Return, exactly as written, every line from the first line of the data below through the line that contains "(32, fun d s => mask 32 (s32".

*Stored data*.
--- START ---

(** The helpers that work on corresponding lanes, with the lane width and the documented result
    of each, on lanes [d] of the destination and [s] of the source. *)
Definition lane_ops : list (Z * (Z -> Z -> Z) * (nat -> nat -> cmd)) := [
  (8, fun d s => wrap 8 (d + s), vec_add_b128); (16, fun d s => wrap 16 (d + s), vec_add_w128);
  (32, fun d s => wrap 32 (d + s), vec_add_d128); (64, fun d s => wrap 64 (d + s), vec_add_q128);
  (8, fun d s => wrap 8 (d - s), vec_sub_b128); (16, fun d s => wrap 16 (d - s), vec_sub_w128);
  (32, fun d s => wrap 32 (d - s), vec_sub_d128); (64, fun d s => wrap 64 (d - s), vec_sub_q128);
  (128, Z.land, vec_and_dq128); (128, Z.lor, vec_or_dq128); (128, Z.lxor, vec_xor_dq128);
  (64, fun d s => Z.land (Z.lnot d) s, vec_andn128);
  (8, fun d s => mask 8 (d =? s), vec_compare_eqb128); (16, fun d s => mask 16 (d =? s), vec_compare_eqw128);
  (32, fun d s => mask 32 (d =? s), vec_compare_eqd128);
  (8, fun d s => mask 8 (s8 s <? s8 d), vec_compares_gtb128); (16, fun d s => mask 16 (s16 s <? s16 d), vec_compares_gtw128);
  (32, fun d s => mask 32 (s32 s <? s32 d), vec_compares_gtd128);
  (8, fun d s => sat_u 8 (d + s), vec_addus_b128); (16, fun d s => sat_u 16 (d + s), vec_addus_w128);
  (8, fun d s => sat_u 8 (d - s), vec_subus_b128); (16, fun d s => sat_u 16 (d - s), vec_subus_w128);
  (8, fun d s => wrap 8 (sat_s 8 (s8 d + s8 s)), vec_addss_b128); (16, fun d s => wrap 16 (sat_s 16 (s16 d + s16 s)), vec_addss_w128);
  (8, fun d s => wrap 8 (sat_s 8 (s8 d - s8 s)), vec_subss_b128); (16, fun d s => wrap 16 (sat_s 16 (s16 d - s16 s)), vec_subss_w128);
  (8, Z.min, vec_min_ub128); (8, Z.max, vec_max_ub128);
  (16, fun d s => wrap 16 (Z.min (s16 d) (s16 s)), vec_mins_w128); (16, fun d s => wrap 16 (Z.max (s16 d) (s16 s)), vec_maxs_w128);
  (8, fun d s => (d + s + 1) / 2, vec_avg_b128); (16, fun d s => (d + s + 1) / 2, vec_avg_w128);
  (16, fun d s => wrap 16 (d * s), vec_mull128); (16, fun d s => wrap 16 (s16 d * s16 s / 2 ^ 16), vec_mulu128);
  (16, fun d s => d * s / 2 ^ 16, vec_muluu128)].

Lemma wrap_swrap w x : 0 < w -> in_u w x -> wrap w (swrap w x) = x.
Proof.
  intros Hw Hx. rewrite swrap_cases by done. destruct (x <? 2 ^ (w - 1)); [by apply wrap_small|].
  rewrite <- (wrap_add_mul w (x - 2 ^ w) 1). replace (x - 2 ^ w + 1 * 2 ^ w) with x by lia. by apply wrap_small.
Qed.
(** Elsewhere it finds exactly the entries in use. *)
Lemma pid_get_in_range k n : 0 <= n <= MAX_PID -> pid_get n k = Ret (if pid_empty k n then None else Some n) k.
Proof.
  intros Hn. assert (HM : MAX_PID = 32768) by reflexivity. unfold pid_get, pids_size. rewrite (wrap_small 32 n) by (unfold in_u; lia). cbn zeta.
  rewrite Z.gtb_ltb. destruct (Z.ltb_spec (MAX_PID + 1) n); [lia|]. destruct (Z.eqb_spec n (MAX_PID + 1)); [lia|]. reflexivity.
Qed.
Lemma pid_get_bind {B} k n (f : option Z -> M B) : 0 <= n <= MAX_PID ->
  bind (pid_get n) f k = f (if pid_empty k n then None else Some n) k.
Proof. intros Hn. by apply bind_Ret, pid_get_in_range. Qed.
Lemma pid_empty_Some k n t : tasks k !! n = Some t -> pid_empty k n = false.
Proof. intros E. unfold pid_empty. rewrite E. reflexivity. Qed.
Lemma pid_get_task_zombie_in_range k n : 0 <= n <= MAX_PID ->
  pid_get_task_zombie n k = Ret (match tasks k !! n with Some _ => Some n | None => None end) k.
Proof.
  intros Hn. unfold pid_get_task_zombie, bind. rewrite pid_get_in_range by done.
  destruct (pid_empty k n) eqn:E; [|reflexivity]. destruct (pid_empty_task _ _ E) as [-> _]. reflexivity.
Qed.
Lemma pid_get_task_in_range k n : 0 <= n <= MAX_PID ->
  pid_get_task n k = Ret (match tasks k !! n with Some t => if zombie t then None else Some n | None => None end) k.
Proof.
  intros Hn. unfold pid_get_task. erewrite bind_Ret by by apply pid_get_task_zombie_in_range.
  destruct (tasks k !! n) as [t|] eqn:E; [|reflexivity]. by rewrite (bind_get_task _ _ _ _ E).
Qed.

(** ** What operations preserve *)

Definition preserves {A} (P : kernel -> Prop) (m : M A) : Prop := forall k a k', P k -> m k = Ret a k' -> P k'.

Create HintDb kpres.
Lemma preserves_ret {A} P (a : A) : preserves P (ret a).
Proof. intros k b k' HP [= <- <-]. done. Qed.
Lemma preserves_panic {A} P : preserves P (@panic A).
Proof. intros k b k' HP [=]. Qed.
Lemma preserves_gets {A} P (f : kernel -> A) : preserves P (gets f).
Proof. intros k b k' HP [= <- <-]. done. Qed.
Lemma preserves_bind {A B} P (m : M A) (f : A -> M B) :
  preserves P m -> (forall a, preserves P (f a)) -> preserves P (bind m f).
Proof. intros Hm Hf k b k' HP. unfold bind. destruct (m k) as [a k1| | |] eqn:E; try discriminate. exact (Hf a k1 b k' (Hm k a k1 HP E)). Qed.
Lemma preserves_deref {A} P (o : option A) : preserves P (deref o).
Proof. destruct o; [apply preserves_ret|apply preserves_panic]. Qed.
Lemma preserves_assert P b : preserves P (assert b).
Proof. destruct b; [apply preserves_ret|apply preserves_panic]. Qed.
Lemma preserves_get_task P p : preserves P (get_task p).
Proof. apply preserves_bind; [apply preserves_gets|intros; apply preserves_deref]. Qed.
Lemma preserves_get_group P p : preserves P (get_group p).
Proof. apply preserves_bind; [apply preserves_gets|intros; apply preserves_deref]. Qed.
Lemma preserves_get_sighand P p : preserves P (get_sighand p).
Proof. apply preserves_bind; [apply preserves_deref|intros]. apply preserves_bind; [apply preserves_gets|intros; apply preserves_deref]. Qed.
Lemma preserves_for_each {A} P (l : list A) body : (forall x, preserves P (body x)) -> preserves P (for_each l body).
Proof. intros H. induction l; [apply preserves_ret|]. apply preserves_bind; [done|intros; apply IHl]. Qed.
Lemma preserves_modify P f : (forall k, P k -> P (f k)) -> preserves P (modify f).
Proof. intros H k a k' HP [= _ <-]. by apply H. Qed.
Lemma preserves_upd_task P p f :
  (forall k t, P k -> tasks k !! p = Some t -> P (set_tasks (<[p := f t]> (tasks k)) k)) -> preserves P (upd_task p f).
Proof.
  intros H k a k' HP. unfold upd_task, get_task, bind, gets, id. destruct (tasks k !! p) eqn:E; [|discriminate].
  cbn. intros [= _ <-]. by apply H.
Qed.
Lemma preserves_upd_group P g f :
  (forall k x, P k -> groups k !! g = Some x -> P (set_groups (<[g := f x]> (groups k)) k)) -> preserves P (upd_group g f).
Proof.
  intros H k a k' HP. unfold upd_group, get_group, bind, gets, id. destruct (groups k !! g) eqn:E; [|discriminate].
  cbn. intros [= _ <-]. by apply H.
Qed.
Lemma preserves_upd_sighand P s f :
  (forall k i x, P k -> sighands k !! i = Some x -> P (set_sighands (<[i := f x]> (sighands k)) k)) -> preserves P (upd_sighand s f).
Proof.
  intros H k a k' HP. unfold upd_sighand, get_sighand, bind, gets, id, deref. destruct s as [i|]; [|discriminate]. cbn.
  destruct (sighands k !! i) eqn:E; [|discriminate]. cbn. intros [= _ <-]. by apply H.
Qed.
Lemma preserves_pid_get P n : preserves P (pid_get n).
Proof. unfold pid_get. cbn zeta. repeat case_match; [apply preserves_ret|apply preserves_panic|]. apply preserves_bind; intros; [apply preserves_gets|apply preserves_ret]. Qed.
#[export] Hint Resolve preserves_ret preserves_panic preserves_gets preserves_deref preserves_assert preserves_get_task
  preserves_get_group preserves_get_sighand preserves_pid_get : kpres.

(** Walks through the steps of an operation; updates are left, unless the database knows them. *)
Ltac kpres :=
  repeat first
    [ solve [eauto with kpres nocore]
    | lazymatch goal with |- preserves _ (bind _ _) => apply preserves_bind; [|intros ?] end
    | apply preserves_for_each; intros ?
    | match goal with
      | |- preserves _ (if ?b then _ else _) => destruct b
      | |- preserves _ (match ?x with _ => _ end) => destruct x
      end ].
Lemma preserves_pid_get_task_zombie P n : preserves P (pid_get_task_zombie n).
Proof. unfold pid_get_task_zombie. kpres. Qed.
#[export] Hint Resolve preserves_pid_get_task_zombie : kpres.
Lemma preserves_pid_get_task P n : preserves P (pid_get_task n).
Proof. unfold pid_get_task. kpres. Qed.
Lemma preserves_superuser P : preserves P superuser.
Proof. unfold superuser. kpres. Qed.
Lemma preserves_task_is_leader P p : preserves P (task_is_leader p).
Proof. unfold task_is_leader. kpres. Qed.
#[export] Hint Resolve preserves_pid_get_task preserves_superuser preserves_task_is_leader : kpres.

(** The same for operations that may also end the task. *)
Definition keeps {A} (P : kernel -> Prop) (m : M A) : Prop :=
  forall k, P k -> match m k with Ret _ k' | Exited k' => P k' | _ => True end.
Lemma keeps_preserves {A} P (m : M A) : (forall k k', m k <> Exited k') -> preserves P m -> keeps P m.
Proof. intros Hx Hm k HP. destruct (m k) as [a k'| | |k'] eqn:E; [by eapply Hm|done..|]. by destruct (Hx k k'). Qed.
Lemma keeps_bind {A B} P (m : M A) (f : A -> M B) : keeps P m -> (forall a, keeps P (f a)) -> keeps P (bind m f).
Proof. intros Hm Hf k HP. specialize (Hm k HP). unfold bind. destruct (m k); try done. by apply Hf. Qed.
End Task.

--- END ---

*RESPONSE BELOW*.
(** The helpers that work on corresponding lanes, with the lane width and the documented result
    of each, on lanes [d] of the destination and [s] of the source. *)
Definition lane_ops : list (Z * (Z -> Z -> Z) * (nat -> nat -> cmd)) := [
  (8, fun d s => wrap 8 (d + s), vec_add_b128); (16, fun d s => wrap 16 (d + s), vec_add_w128);
  (32, fun d s => wrap 32 (d + s), vec_add_d128); (64, fun d s => wrap 64 (d + s), vec_add_q128);
  (8, fun d s => wrap 8 (d - s), vec_sub_b128); (16, fun d s => wrap 16 (d - s), vec_sub_w128);
  (32, fun d s => wrap 32 (d - s), vec_sub_d128); (64, fun d s => wrap 64 (d - s), vec_sub_q128);
  (128, Z.land, vec_and_dq128); (128, Z.lor, vec_or_dq128); (128, Z.lxor, vec_xor_dq128);
  (64, fun d s => Z.land (Z.lnot d) s, vec_andn128);
  (8, fun d s => mask 8 (d =? s), vec_compare_eqb128); (16, fun d s => mask 16 (d =? s), vec_compare_eqw128);
  (32, fun d s => mask 32 (d =? s), vec_compare_eqd128);
  (8, fun d s => mask 8 (s8 s <? s8 d), vec_compares_gtb128); (16, fun d s => mask 16 (s16 s <? s16 d), vec_compares_gtw128);
  (32, fun d s => mask 32 (s32 s <? s32 d), vec_compares_gtd128);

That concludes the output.